## TRY IT
Filter the data for lines with the word "Context", then copy every line so identified.

☆ ☆ ☆ ☆

(** Somebody else voted for the winner, which had asked and so had saved its vote. *)
Lemma won_saved T : won T → ballot_le (T, i) (durable_ballot w).
Proof.
  intros (votes & Hwon & Hv). destruct (quorum_other voters (λ id, bool_decide (votes !! id = Some true)) i Hsz)
    as (id & Hid & Hvid%bool_decide_eq_true).
  { by apply JointVoteResult_iff. }
  destruct (Hv id Hvid) as [->|(x & m & Hx & Hm & Hg & Hmt & Hmto)]; [done|].
  assert (Hall : m ∈ all_msgs x) by (unfold all_msgs; set_solver).
  destruct (mk_vote _ _ _ _ _ _ (co_msg _ _ _ _ _ _ Hc id x m Hx Hall) Hg) as (y & q & Hy & Hq & Hqt & Hqm & _).
  rewrite Hmto, Hi in Hy. injection Hy as <-. rewrite <- Hmt, <- Hqm.
  apply (lo_requests _ _ _ _ _ _ _ _ (co_level _ _ _ _ _ _ Hc i w (disk_level w) Hi (at_disk w))); [exact Hq|done].
Qed.

Hypothesis Hro : role_ok c0 g C i w.
Hypothesis Hcand : r_state (w_raft w) = StateCandidate.
Notation T := (r_Term (w_raft w)).
Hypothesis HT : K < T.
Hypothesis Hwon : won T.

Lemma own_vote m : m ∈ all_msgs w → grants m = true → m_Term m = T → m_To m = i.
Proof.
  intros Hm Hg Ht. destruct (Hinv i w Hi) as [Hvi Hbo]. destruct (vi_all _ Hvi) as [Hca _].
  destruct (Hca m Hm Hg) as [_ Hto]. destruct (Hto Ht) as [-> _]. apply (bo_own _ _ _ _ Hbo). by left.
Qed.
Lemma won_elected : elected voters K C T i.
Proof.
  split; [done| |exists w; split_and!; [done|by apply won_saved|apply own_vote]|done].
  destruct (Hinv i w Hi) as [_ Hbo]. apply (bo_id _ _ _ _ Hbo).
Qed.
Lemma won_first : gw g T = None.
Proof.
  destruct (gw g T) as [o|] eqn:E; [exfalso|done]. destruct (ro_cand _ _ _ _ _ Hro Hcand) as [Hno _].
  destruct (co_elected _ _ _ _ _ _ Hc T o E) as [_ _ (x & Hx & _ & Hgx) (v1 & Hw1 & Hv1)].
  destruct Hwon as (v2 & Hw2 & Hv2).
  destruct (wins_share_voter voters v1 v2 voters_some Hw1 Hw2) as (id & _ & H1 & H2).
  assert (Hin : ∀ y m, m ∈ w_sent y → m ∈ all_msgs y) by (intros; apply elem_of_app; by left).
  apply Hno. rewrite E. f_equal. destruct (Hv1 id H1) as [->|(y & m & Hy & Hm & Hg & Ht & Hto)].
  - destruct (Hv2 o H2) as [->|(y & m & Hy & Hm & Hg & Ht & Hto)]; [done|].
    rewrite Hx in Hy. injection Hy as <-. rewrite <- Hto. symmetry. apply Hgx; auto.
  - destruct (Hv2 id H2) as [->|(z & m' & Hz & Hm' & Hg' & Ht' & Hto')].
    + rewrite Hi in Hy. injection Hy as <-. rewrite <- Hto. by apply own_vote; [apply Hin|..].
    + rewrite Hy in Hz. injection Hz as <-. rewrite <- Hto, <- Hto'. destruct (Hinv id y Hy) as [Hvi _].
      apply (vi_all _ Hvi); [by apply Hin|by apply Hin|done|done|]. by rewrite Ht, Ht'.
Qed.
(* ===== verification/StateMachine.v ===== *)
(** * The safety of the replicated state machine

    A cluster in which nodes campaign, propose, replicate, save, send, crash and
    restart (files Runs and Cluster), on a network that may lose, delay, duplicate
    and reorder messages, but does not invent the ones that carry a claim
    ([genuine]).  No two nodes ever commit different entries at the same index, at
    any two times of the run, and a leader has every entry that was committed
    before.  [safe_step] shows that the invariant of the file History is kept by
    every event; [drive] runs a cluster, for the witnesses. *)

From S2P Require Import Prelude Pb Quorum Inflights Progress Tracker Confchange.
From S2P Require Import Util Storage Unstable RaftLog ReadOnly Raft RawNode Node.
From S2P Require Import RaftFrame RaftSafety RaftElection RaftBallot RaftRoles RaftInvariant RaftTotal RaftAppend.
From S2P Require Import RaftLeads RaftActs Runs LogRuns Cluster LogLinks LogMatching Levels Agreement History CallSafety.

(** ** The invariant is kept *)

Lemma level_msgs `{RaftPB} w v : vote_inv w → at_level w v → v_msgs v ⊆ all_msgs w.
Proof.
  intros Hvi Hv. unfold all_msgs. destruct Hv as [|rd Hrd|rd Hrd Hsv|rd Hrd Hsv|]; cbn; [done|..|set_solver].
  - destruct (vi_offered _ Hvi rd Hrd) as [_ Hs]. set_solver.
  - unfold pending_msgs. rewrite Hrd. set_solver.
  - unfold pending_msgs. rewrite Hrd. set_solver.
Qed.
Lemma peers_ok_mono `{RaftPB} (B B' : N → N → Prop) (r : raft MemoryStorage) :
  (∀ id n, B id n → B' id n) → peers_ok B r → peers_ok B' r.
Proof. intros Hm Hp id pr Hid. destruct (Hp id pr Hid) as [H1 H2 H3 H4]. split; auto. Qed.
Lemma peers_ok_same `{RaftPB} B (r r' : raft MemoryStorage) : same_lead r r' → peers_ok B r → peers_ok B r'.
Proof.
  intros (_ & _ & Hp & Hid & Hl) Hok id pr. rewrite Hp. intros Hpr. unfold log_last. rewrite Hid, Hl. by apply Hok.
Qed.
(* ===== verification/AppNode.v ===== *)
(** * The application node (raft/node.go)

    The node of the example application: it starts the raft goroutine, and its
    loop ticks it, takes each [Ready], writes to the storage, sends the messages
    and applies the committed entries to the key-value store.  A method is a
    computation over the record [appNode] that returns, blocks the calling goroutine
    forever ([Stuck]), ends the process ([Exits], for [log.Fatal]) or panics
    ([Crashes]).  [ap_loop] is where the goroutine of [raftloop] is.  The cases of the
    loop and the calls of other goroutines are run one after the other: a call that
    comes while a case runs is one that comes when it has ended.

    The raft goroutine is the loop of the file Node.  A call of the application
    into it is served after any requests of other goroutines that come first:
    [ap_others] lists them, one list per call, so that every interleaving at the
    channel operations is an instance of the model.  The storage object is shared
    with the raft goroutine, so it is the one inside the running node. *)

From S2P Require Import Prelude Pb Quorum Inflights Progress Tracker Confchange.
From S2P Require Import Util Storage Unstable RaftLog ReadOnly Raft RawNode Node App.
From S2P Require Import RaftFrame RaftSafety Runs.

(** ** Computations of the application *)

Inductive app_outcome (St A : Type) : Type :=
| Returns (a : A) (s : St)
| Stuck (s : St)
| Exits
| Crashes.
Arguments Returns {St A} a s.
Arguments Stuck {St A} s.
Arguments Exits {St A}.
Arguments Crashes {St A}.

Definition AppM (St A : Type) : Type := St → app_outcome St A.
#[global] Instance AppM_ret {St} : MRet (AppM St) := λ A a s, Returns a s.
#[global] Instance AppM_bind {St} : MBind (AppM St) := λ A B f m s,
  match m s with
  | Returns a s => f a s
  | Stuck s => Stuck s
  | Exits => Exits
  | Crashes => Crashes
  end.

(** Where the goroutine of [raftloop] is: there is none, it waits at the [select],
    or it runs one of the cases. *)
Inductive place : Set := NoLoop | AtSelect | InCase.
#[export] Instance place_eq_dec : EqDecision place.
Proof. solve_decision. Defined.

Section Node_app.
Context `{RaftPB} `{Codec}.

(** [node] of package main.  [ap_storage] is the storage object as long as no
    raft goroutine has it; [ap_sent] is what was handed to the transport. *)
Record appNode := MkApp {
  ap_rn : option (node MemoryStorage);
  ap_ID : N;
  ap_peers : list Peer;
  ap_storage : MemoryStorage;
  ap_state : nodeState;
  ap_kv : kvApp;
  ap_sent : list Message;
  ap_loop : place;
  ap_others : list (list request);
}.

Let rebuild (a : appNode) : appNode :=
  MkApp (ap_rn a) (ap_ID a) (ap_peers a) (ap_storage a) (ap_state a) (ap_kv a) (ap_sent a)
    (ap_loop a) (ap_others a).
#[global] Instance upd_ap_rn : Update ap_rn := ltac:(update_of rebuild ap_rn).
#[global] Instance upd_ap_storage : Update ap_storage := ltac:(update_of rebuild ap_storage).
#[global] Instance upd_ap_state : Update ap_state := ltac:(update_of rebuild ap_state).
#[global] Instance upd_ap_kv : Update ap_kv := ltac:(update_of rebuild ap_kv).
#[global] Instance upd_ap_sent : Update ap_sent := ltac:(update_of rebuild ap_sent).
#[global] Instance upd_ap_loop : Update ap_loop := ltac:(update_of rebuild ap_loop).
#[global] Instance upd_ap_others : Update ap_others := ltac:(update_of rebuild ap_others).

Notation A := (AppM appNode).
(* ===== verification/Scenarios.v ===== *)
(** * The test scenarios (tests, tests/normal, GetTest of cmd/strategies.go)

    A test case is a state machine over events and a set of filters over messages,
    and a property is a state machine.  Both are built by calls of the netrix
    library, which is not part of the repository: a scenario is modelled as the
    list of the calls it makes, with the conditions and actions of the file Harness
    in them. *)

From stdpp Require Import pretty.
From S2P Require Import Prelude GoStrings Pb Quorum Inflights Progress Tracker Confchange.
From S2P Require Import Util Storage Unstable RaftLog ReadOnly Raft Harness.

(** ** The calls *)

(** A transition [On(condition, label)] from a state; the action is the one of
    [sm.ConditionWithAction]. *)
Record transition (V : Type) := MkTransition {
  tr_from : label;
  tr_cond : Condition V;
  tr_action : option (Event → Context V → outcome V);
  tr_to : label;
}.
Arguments MkTransition {V}.
Arguments tr_from {V}.
Arguments tr_cond {V}.
Arguments tr_action {V}.
Arguments tr_to {V}.

(** [sm.StateMachine]: the transitions in the order they were added, and the states
    marked as successful. *)
Record StateMachine (V : Type) := MkStateMachine {
  sm_transitions : list (transition V);
  sm_success : list label;
}.
Arguments MkStateMachine {V}.
Arguments sm_transitions {V}.
Arguments sm_success {V}.
Lemma find_None_elem (f : A → bool) l :
  List.find f l = None ↔ ∀ x, x ∈ l → f x = false.
Proof.
  split.
  - intros H x Hx. eapply List.find_none; [done|]. by apply list_elem_of_In.
  - intros H. destruct (List.find f l) as [y|] eqn:E; [|done].
    apply find_Some_elem in E as [Hy Hf]. rewrite H in Hf; done.
Qed.
End lists.

Lemma check_all_ok {E A} (f : nat → A → result E unit) l i :
  check_all f i l = Ok tt ↔ ∀ j x, l !! j = Some x → f (i + j)%nat x = Ok tt.
Proof.
  revert i. induction l as [|y l IH]; intros i; simpl.
  { split; [intros _ j x ?; by rewrite lookup_nil in * | done]. }
  destruct (f i y) as [[]|e] eqn:Hf.
  - rewrite IH. split.
    + intros H [|j] x Hx; simplify_eq/=; [by rewrite Nat.add_0_r|].
      specialize (H j x Hx). by rewrite Nat.add_succ_r.
    + intros H j x Hx. specialize (H (S j) x Hx). by rewrite Nat.add_succ_r in H.
  - split; [done|]. intros H. specialize (H 0%nat y eq_refl).
    by rewrite Nat.add_0_r, Hf in H.
Qed.

Lemma map_result_ok {E A B} (f : A → result E B) l k :
  map_result f l = Ok k ↔ Forall2 (λ x y, f x = Ok y) l k.
Proof.
  revert k. induction l as [|x l IH]; intros k; simpl.
  - split; [intros [= <-]; constructor | by inversion 1].
  - split.
    + intros H. destruct (f x) eqn:Hf; [|done].
      destruct (map_result f l) eqn:Hl; [|done]. simplify_eq.
      constructor; [done|]. by apply IH.
    + inversion 1 as [|?? ? ? Hf Hl]; simplify_eq. apply IH in Hl.
      by rewrite Hf, Hl.
Qed.

#[export] Hint Resolve wrap64_range : ezy.

(** ** Sums and counters *)
Fixpoint sumZ {A} (f : A → Z) (l : list A) : Z :=
  match l with [] => 0 | x :: l => f x + sumZ f l end.

Lemma sumZ_app {A} (f : A → Z) l k : sumZ f (l ++ k) = sumZ f l + sumZ f k.
Proof. induction l as [|x l IH]; simpl; lia. Qed.

Lemma sumZ_nonneg {A} (f : A → Z) l : (∀ x, 0 <= f x) → 0 <= sumZ f l.
Proof. intros Hf. induction l as [|x l IH]; simpl; [lia|]. specialize (Hf x). lia. Qed.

☆ ☆ ☆ ☆

## EXERCISE SOLUTION
Context `{RaftPB} `{Codec}.
  tr_action : option (Event → Context V → outcome V);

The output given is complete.